From Retrieval to Reasoning: Enhancing HippoRAG with Graph-Based Semantics
How an ontology-based knowledge graph boosts the multi-hop Q&A accuracy of one of the leading schemaless GraphRAG systems
Main Takeaways
- Vector RAG has tunnel vision — it finds text similar to the query but can't connect dots across distant documents, making it unreliable for questions that require chaining multiple facts.
- HippoRAG mimics human memory but still lacks a world view — its associative graph is built from loose co-occurrence, not domain logic, so the connections it traverses are noisy and unreliable.

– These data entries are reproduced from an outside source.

Record App := mkApp {
  config : AppConfig;
  objs : gmap str Instance;                              (** every instance, by id *)
  instances : gset str;                                  (** the keys of the map *)
  healthy_instances : list (str * option SocketAddr);    (** id and captured endpoint *)
  routing_suppressed : gset str;
  app_state : AppState;
  last_error : option str;
}.

Definition App_new (c : AppConfig) : App :=
  mkApp (apply_internal_defaults c) ∅ ∅ [] ∅ AppStopped None.

Definition with_objs (a : App) (m : gmap str Instance) : App :=
  mkApp (config a) m (instances a) (healthy_instances a) (routing_suppressed a) (app_state a) (last_error a).
Definition with_healthy (a : App) (l : list (str * option SocketAddr)) : App :=
  mkApp (config a) (objs a) (instances a) l (routing_suppressed a) (app_state a) (last_error a).
Definition with_suppressed (a : App) (s : gset str) : App :=
  mkApp (config a) (objs a) (instances a) (healthy_instances a) s (app_state a) (last_error a).
Definition with_instances (a : App) (s : gset str) : App :=
  mkApp (config a) (objs a) s (healthy_instances a) (routing_suppressed a) (app_state a) (last_error a).
Definition set_app_state (a : App) (s : AppState) : App :=
  mkApp (config a) (objs a) (instances a) (healthy_instances a) (routing_suppressed a) s (last_error a).
Definition set_last_error (a : App) (e : option str) : App :=
  mkApp (config a) (objs a) (instances a) (healthy_instances a) (routing_suppressed a) (app_state a) e.
Definition update_config (a : App) (c : AppConfig) : App :=
  mkApp (apply_internal_defaults c) (objs a) (instances a) (healthy_instances a) (routing_suppressed a)
    (app_state a) (last_error a).

(** A write through an [Arc<Instance>]. *)
Definition write_instance (a : App) (id : str) (f : Instance -> Instance) : App :=
  match objs a !! id with Some i => with_objs a (<[id := f i]> (objs a)) | None => a end.

(** The state and the endpoint read through a handle. *)
Definition state_of (a : App) (id : str) : option InstanceState := inst_state <$> objs a !! id.
Definition endpoint_of (a : App) (id : str) : option SocketAddr :=
  match objs a !! id with Some i => upstream i | None => None end.

Definition id_listed (id : str) (h : str * option SocketAddr) : bool := str_eqb h.1 id.

Definition add_healthy_instance (a : App) (id : str) : App :=
  if bool_decide (id ∈ routing_suppressed a) then a
  else if any (id_listed id) (healthy_instances a) then a
  else with_healthy a (healthy_instances a ++ [(id, endpoint_of a id)]).

Fixpoint refresh_first (id : str) (ep : option SocketAddr) (l : list (str * option SocketAddr))
    : list (str * option SocketAddr) :=
  match l with
  | [] => []
  | h :: l' => if id_listed id h then (h.1, ep) :: l' else h :: refresh_first id ep l'
  end.

Definition refresh_healthy_instance (a : App) (id : str) : App :=
  with_healthy a (refresh_first id (endpoint_of a id) (healthy_instances a)).

Definition remove_healthy_instance (a : App) (id : str) : App :=
  with_healthy a (retain (fun h => negb (id_listed id h)) (healthy_instances a)).

Definition set_instance_state_locked (a : App) (id : str) (s : InstanceState) : App :=
  match state_of a id with
  | None => a
  | Some previous =>
      let a1 := write_instance a id (with_state s) in
      if state_eqb previous s then
        if state_eqb s Healthy then refresh_healthy_instance a1 id else a1
      else if state_eqb previous Healthy then remove_healthy_instance a1 id
      else if state_eqb s Healthy then add_healthy_instance a1 id
      else a1
  end.

Definition set_instance_state := set_instance_state_locked.

Definition set_instance_health_state (a : App) (id : str) (s : InstanceState) : App * bool :=
  match state_of a id with
  | Some Draining | Some Stopped | None => (a, false)
  | Some _ => (set_instance_state_locked a id s, true)
  end.

Definition suppress_instance_routing (a : App) (id : str) : App :=
  remove_healthy_instance (with_suppressed a ({[id]} ∪ routing_suppressed a)) id.

Definition enable_instance_routing_locked (a : App) (id : str) : App * bool :=
  let a1 := with_suppressed a (routing_suppressed a ∖ {[id]}) in
  if bool_decide (state_of a1 id = Some Healthy) then (add_healthy_instance a1 id, true)
  else (a1, false).

Definition enable_instance_routing := enable_instance_routing_locked.

Definition enable_rollout_routing (a : App) (ids : list str)
    : App * result unit (str * option InstanceState) :=
  match find_first (fun id => negb (bool_decide (state_of a id = Some Healthy))) ids with
  | Some id => (a, Err (id, state_of a id))
  | None => (fold_left (fun a id => (enable_instance_routing_locked a id).1) ids a, Ok tt)
  end.

Definition is_instance_routing_suppressed (a : App) (id : str) : bool :=
  bool_decide (id ∈ routing_suppressed a).

Definition healthy_backend_for_request (a : App) (request_index : Z) : option (str * option SocketAddr) :=
  match healthy_instances a with
  | [] => None
  | l => l !! Z.to_nat (request_index mod Z.of_nat (length l))
  end.

Definition has_starting_instance (a : App) : bool :=
  negb (bool_decide (routing_suppressed a = ∅))
  || any (fun id => bool_decide (state_of a id = Some Starting) || bool_decide (state_of a id = Some Ready))
       (elements (instances a)).

Definition get_instance (a : App) (id : str) : option Instance :=
  if bool_decide (id ∈ instances a) then objs a !! id else None.

Definition allocate_instance (a : App) (id : str) (now_ms : Z) : App :=
  with_instances (with_objs a (<[id := Instance_new (version (config a)) now_ms]> (objs a)))
    ({[id]} ∪ instances a).

Definition remove_instance (a : App) (id : str) : App :=
  if bool_decide (id ∈ instances a) then
    remove_healthy_instance
      (with_suppressed (with_instances a (instances a ∖ {[id]})) (routing_suppressed a ∖ {[id]})) id
  else a.

Definition kill_instance (a : App) (id : str) (env : KillEnv) : App * result unit str :=
  match objs a !! id with
  | Some i => let '(i', r) := kill env i in (with_objs a (<[id := i']> (objs a)), r)
  | None => (a, Ok tt)
  end.

(** ** The load balancer *)

(** [AppLoadBalancer::get_backend]: the counter is a wrapping [usize]. *)
Definition get_backend (rr_counter : Z) (a : App) : Z * option (str * option SocketAddr) :=
  (u64_wrapping_add rr_counter 1, healthy_backend_for_request a rr_counter).

(** [n] consecutive requests. *)
Fixpoint get_backends (n : nat) (rr_counter : Z) (a : App) : list (option (str * option SocketAddr)) :=
  match n with
  | O => []
  | S n' => let '(rr', b) := get_backend rr_counter a in b :: get_backends n' rr' a
  end.

(** ** Lemmas: states *)

Lemma decode_encode s : decode_instance_state (encode_instance_state s) = s.
Proof. by destruct s. Qed.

- An ontology turns association into reasoning — replacing loose entity extraction with a structured schema gives the PageRank algorithm a clean highway to travel, pushing accuracy from 86% to 95% on complex questions.
- The real breakthrough is switching between reading and calculating — unlike standard RAG, Semantic GraphRAG can answer "how many genes are linked to ALS?" with a SPARQL query, not an LLM guess.
Retrieval Augmented Generation (RAG) has become the standard for grounding large language models (LLMs) in proprietary data. However, as we push RAG systems into more complex domains, we also see the limitations of such solutions.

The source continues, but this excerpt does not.